### Task to carry out
Only part of the listing is needed, namely the lines from its start through the line with "(** [q s] is [s] between double quotes. *)", and they should be retyped exactly.

### Information provided
# # # #

(** * goamis: the page-configuration store of [main.go]

  A shallow embedding of the storage side of [main.go]: the bolt bucket
  that holds the page configurations, the seed loader [initBoltDB] and the
  four gin handlers [listConfig], [getConfig], [deleteConfig] and
  [saveConfig].

  Go strings and byte slices are sequences of bytes; they are modelled by
  [string] (a list of 8-bit characters).  A byte slice that may be [nil]
  is an [option string].  A bolt bucket is a finite map from keys to
  values, and the database is a finite map from bucket names to buckets.
  A handler is a function from the database (and its request) to the new
  database and the response it writes. *)

From Stdlib Require Import ZArith Ascii String List Sorting.Sorted.
From stdpp Require Import base option list sorting strings gmap fin_maps.

Local Open Scope string_scope.
Local Open Scope Z_scope.

(** ** Go strings *)

(** [len(s)], an [int]. *)
Definition len (s : string) : Z := Z.of_nat (String.length s).

(** [len(b)] for a byte slice that may be nil. *)
Definition lenBytes (b : option string) : Z :=
match b with
| None => 0
| Some s => len s
end.

(** The double quote, which a string literal of this file cannot hold. *)
Definition dq : string := String (ascii_of_nat 34) EmptyString.

(** [q s] is [s] between double quotes. *)
Definition q (s : string) : string := dq +:+ s +:+ dq.

Module strings.

(** [strings.HasSuffix]:
    [len(s) >= len(suffix) && s[len(s)-len(suffix):] == suffix]. *)
Definition HasSuffix (s suffix : string) : bool :=
  (String.length suffix <=? String.length s)%nat
  && String.eqb
       (substring (String.length s - String.length suffix)
                  (String.length suffix) s)
       suffix.

(** [strings.TrimSuffix]: [s[:len(s)-len(suffix)]] when [s] ends with
    [suffix], and [s] otherwise. *)
Definition TrimSuffix (s suffix : string) : string :=
  if HasSuffix s suffix
  then substring 0 (String.length s - String.length suffix) s
  else s.

End strings.

Module filepath.

(** [os.IsPathSeparator] on Unix. *)
Definition IsPathSeparator (c : ascii) : bool := Ascii.eqb c "/"%char.

(** The backward scan of [filepath.Split] over [path]: whether [path]
    holds a separator, and the part of [path] after the last one (all of
    [path] when there is none). *)
Fixpoint splitScan (path : string) : bool * string :=
  match path with
  | EmptyString => (false, EmptyString)
  | String c rest =>
      let '(found, file) := splitScan rest in
      if found then (true, file)
      else if IsPathSeparator c then (true, rest)
      else (false, String c rest)
  end.

(** [filepath.Split(path)]: the directory, with its final separator, and
    the file name, [path[:i+1], path[i+1:]] for the last separator [i]. *)
Definition Split (path : string) : string * string :=
  let file := snd (splitScan path) in
  (substring 0 (String.length path - String.length file) path, file).

(** The backward scan of [filepath.Ext] over [path]: [None] when the scan
    runs through all of [path] without meeting a dot or a separator,
    [Some e] when it stops inside [path] with the result [e] (empty when a
    separator comes first). *)
Fixpoint extScan (path : string) : option string :=
  match path with
  | EmptyString => None
  | String c rest =>
      match extScan rest with
      | Some e => Some e
      | None =>
          if IsPathSeparator c then Some EmptyString
          else if Ascii.eqb c "."%char then Some (String c rest)
          else None
      end
  end.

(** [filepath.Ext(path)]: the suffix from the last dot of the last
    element of [path], empty when there is no dot. *)
Definition Ext (path : string) : string :=
  match extScan path with
  | Some e => e
  | None => EmptyString
  end.

End filepath.

(** ** The bolt database *)

Module bolt.

(** The errors the calls of [main.go] can meet on their arguments. *)
Inductive error : Type :=
| ErrBucketNameRequired
| ErrKeyRequired
| ErrKeyTooLarge
| ErrValueTooLarge.

(** [err.Error()]. *)
Definition Error (e : error) : string :=
  match e with
  | ErrBucketNameRequired => "bucket name required"
  | ErrKeyRequired => "key required"
  | ErrKeyTooLarge => "key too large"
  | ErrValueTooLarge => "value too large"
  end.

# # # #

### Worked solution
(** * goamis: the page-configuration store of [main.go]

  A shallow embedding of the storage side of [main.go]: the bolt bucket
  that holds the page configurations, the seed loader [initBoltDB] and the
  four gin handlers [listConfig], [getConfig], [deleteConfig] and
  [saveConfig].

  Go strings and byte slices are sequences of bytes; they are modelled by
  [string] (a list of 8-bit characters).  A byte slice that may be [nil]
  is an [option string].  A bolt bucket is a finite map from keys to
  values, and the database is a finite map from bucket names to buckets.
  A handler is a function from the database (and its request) to the new
  database and the response it writes. *)

From Stdlib Require Import ZArith Ascii String List Sorting.Sorted.
From stdpp Require Import base option list sorting strings gmap fin_maps.

Local Open Scope string_scope.
Local Open Scope Z_scope.

(** ** Go strings *)

(** [len(s)], an [int]. *)
Definition len (s : string) : Z := Z.of_nat (String.length s).

(** [len(b)] for a byte slice that may be nil. *)
Definition lenBytes (b : option string) : Z :=
match b with
| None => 0
| Some s => len s
end.

(** The double quote, which a string literal of this file cannot hold. *)
Definition dq : string := String (ascii_of_nat 34) EmptyString.

(** [q s] is [s] between double quotes. *)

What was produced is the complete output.